On June 9, the 30th day of the McCarthy Army hearings, Army Defense Counsel Robert Welch challenged Roy Cohn to provide McCarthy's list of 130 Communists or subversives in defense plants "before the sun goes down."McCarthy stepped in and said that if Welch was so concerned about persons aiding the Communist Party, he should check on a man in his Boston law office named Fred Fisher, who had once belonged to the National Lawyers Guild, which Attorney General Brownell had called "the legal mouthpiece of the Communist Party."
Welch responded, "Until this moment, Senator, I think I never gauged your cruelty or your recklessness..."
When McCarthy resumed his attack, Welch interrupted him: "Let us not assassinate this lad further, Senator. You've done enough. Have you no sense of decency, sir, at long last? Have you left no sense of decency?" When McCarthy once again persisted, Welch cut him off and demanded the chairman "call the next witness."

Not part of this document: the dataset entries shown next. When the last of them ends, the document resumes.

(** *** Time stamps and dates *)

Lemma fetchLatestRates_returns base symbols res data clock :
  ok res = true -> json_body res = Returned data ->
  fetchLatestRates base symbols (Returned res) clock
  = Returned
      {| Fx.base := toUpperCase (or_else (default "" (l_base data)) base);
         asOf := toISOString clock;
         providerDate := l_date data;
         Fx.symbols := filter (fun s => truthy s = true)
                         (map (fun s => toUpperCase (trim s)) symbols);
         rates := fromEntries
                    (map (fun kv => (toUpperCase kv.1, kv.2))
                       (default [] (l_rates data))) |}.
Proof.
  intros Hok Hbody. unfold fetchLatestRates, assertOk.
  cbn [mbind outcome_bind]. rewrite Hok. cbn [negb]. rewrite Hbody.
  reflexivity.
Qed.

(** C9, as amended: [asOf] is the instant of normalization (the clock
    read after the response has arrived), in the snapshot and in the
    series; [providerDate] is the date the provider reports; the [from]
    and [to] of a series are the dates the caller asked for, not the
    [start_date] and [end_date] the provider reports. *)
Theorem C9_asOf_is_the_normalization_instant
    (StringToNumber : string -> number) (ObjectToNumber : json -> number)
    base symbols symbol from to range resL dataL resS dataS clock :
  ok resL = true -> json_body resL = Returned dataL ->
  ok resS = true -> json_body resS = Returned dataS ->
  (exists snap,
      fetchLatestRates base symbols (Returned resL) clock = Returned snap
      /\ asOf snap = toISOString clock
      /\ providerDate snap = l_date dataL)
  /\ (exists ts,
        fetchTimeSeries StringToNumber ObjectToNumber base symbol from to
          range (Returned resS) clock = Returned ts
        /\ ts_asOf ts = toISOString clock
        /\ Fx.from ts = from
        /\ Fx.to ts = to).
Proof.
  intros HokL HbL HokS HbS. split.
  - eexists. split; [apply fetchLatestRates_returns; eassumption |].
    split; reflexivity.
  - eexists. split; [apply fetchTimeSeries_returns; eassumption |].
    repeat split; reflexivity.
Qed.

(** A snapshot and a series observed at 2024-03-15T04:00:00Z; the
    provider's dates are 2024-03-15 and 2024-01-02. *)
Lemma C9_asOf_is_the_normalization_instant_witness :
  (exists snap,
      fetchLatestRates "SGD" ["USD"] (ok_response latest_without_usd)
        instant_2024_03_15_noon_sgt = Returned snap
      /\ asOf snap = toISOString instant_2024_03_15_noon_sgt
      /\ providerDate snap = "2024-03-15")
  /\ (exists ts,
        fetchTimeSeries no_coercion no_object_coercion "SGD" "JPY"
          "2024-01-01" "2024-01-31" (Some "1M") (ok_response series_jan)
          instant_2024_03_15_noon_sgt = Returned ts
        /\ ts_asOf ts = toISOString instant_2024_03_15_noon_sgt
        /\ Fx.from ts = "2024-01-01"
        /\ Fx.to ts = "2024-01-31").
Proof.
  exact (C9_asOf_is_the_normalization_instant no_coercion no_object_coercion
           "SGD" ["USD"] "JPY" "2024-01-01" "2024-01-31" (Some "1M")
           (mkResponse true 200 "OK" (Returned "") (Returned latest_without_usd))
           latest_without_usd
           (mkResponse true 200 "OK" (Returned "") (Returned series_jan))
           series_jan instant_2024_03_15_noon_sgt
           eq_refl eq_refl eq_refl eq_refl).
Defined.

At that point, the gallery erupted in applause and a recess was called.
Until this moment I did not fully appreciate the moral vacuum at the core of these elitists. They created a wreckage of devices that led us to the edge of an economic precipice.
Now they attempt to justify the results by defining the poor as those who, by their nature, prefer cheap and shoddy goods and a lower standard of life. They are by choice separate but equal to the wealthy, who genetically require the finer things in life.
The famous rebuke of 'at long last, have you no decency', to those who thrive from conflict and injustice, and who will say or do almost anything in their pursuit of the will to power, must surely again apply.
Inequality and Prices
May 20, 2008
Lane Kenworthy’s weblog
Steven Levitt and Will Wilkinson point to a new paper that Levitt says “shatters the conventional wisdom on growing inequality” in the United States. The paper is by Christian Broda and John Romalis, economists at the University of Chicago.
Here’s their argument: income inequality has increased over time. But analysis of consumption data indicates that people with low incomes are more likely than those with high incomes to buy inexpensive, low-quality goods. In part because those goods increasingly are produced in China, their prices rose less between 1994 and 2005 than did the prices of goods the rich tend to consume. Hence the standard measure of inequality, which is based on income rather than consumption, greatly overstates the degree to which inequality increased. The incomes of the rich rose more than those of the poor, but because the cost of living increased more for the rich than for the poor, things more or less evened out.
Their point that the prices of some goods have risen less than the overall inflation rate, and that this is due in large part to imports from China, seems perfectly valid and worth making. It has important implications for our understanding of how absolute living standards for America’s poor have changed over time.
But I’m not sure why Broda and Romalis, or Levitt and Wilkinson, think this should alter our assessment of the trend in inequality. Do they mean to suggest that the revealed preference of the poor for cheap goods is exogenous to their income? In other words, people with low incomes simply like buying inexpensive lower-quality goods, and they would continue to do so even if they had the same income as the rich. Likewise, the rich simply have a taste for better-quality but pricier goods, and they would continue to purchase them even if they suddenly became income-poor. If this is the assumption, I guess the conclusion follows. But I can’t imagine the authors, or anyone else, really believe that.
Actually, Levitt may believe it. “How rich you are,” he says, “depends on two things: how much money you have, and how much the stuff you want to buy costs” [my emphasis - LK].
Consumption is worth paying attention to. But income is important in its own right because it confers capabilities to make choices. What matters, in this view, is what you are able to buy rather than what you want to buy.
If a rich person with expensive tastes gets an extra $100,000, she can continue buying high-end clothes and gadgets. Or she can choose to purchase low-end Chinese-made products and save the difference. Suggesting that if she opts for the former there has been no rise in inequality is not very compelling.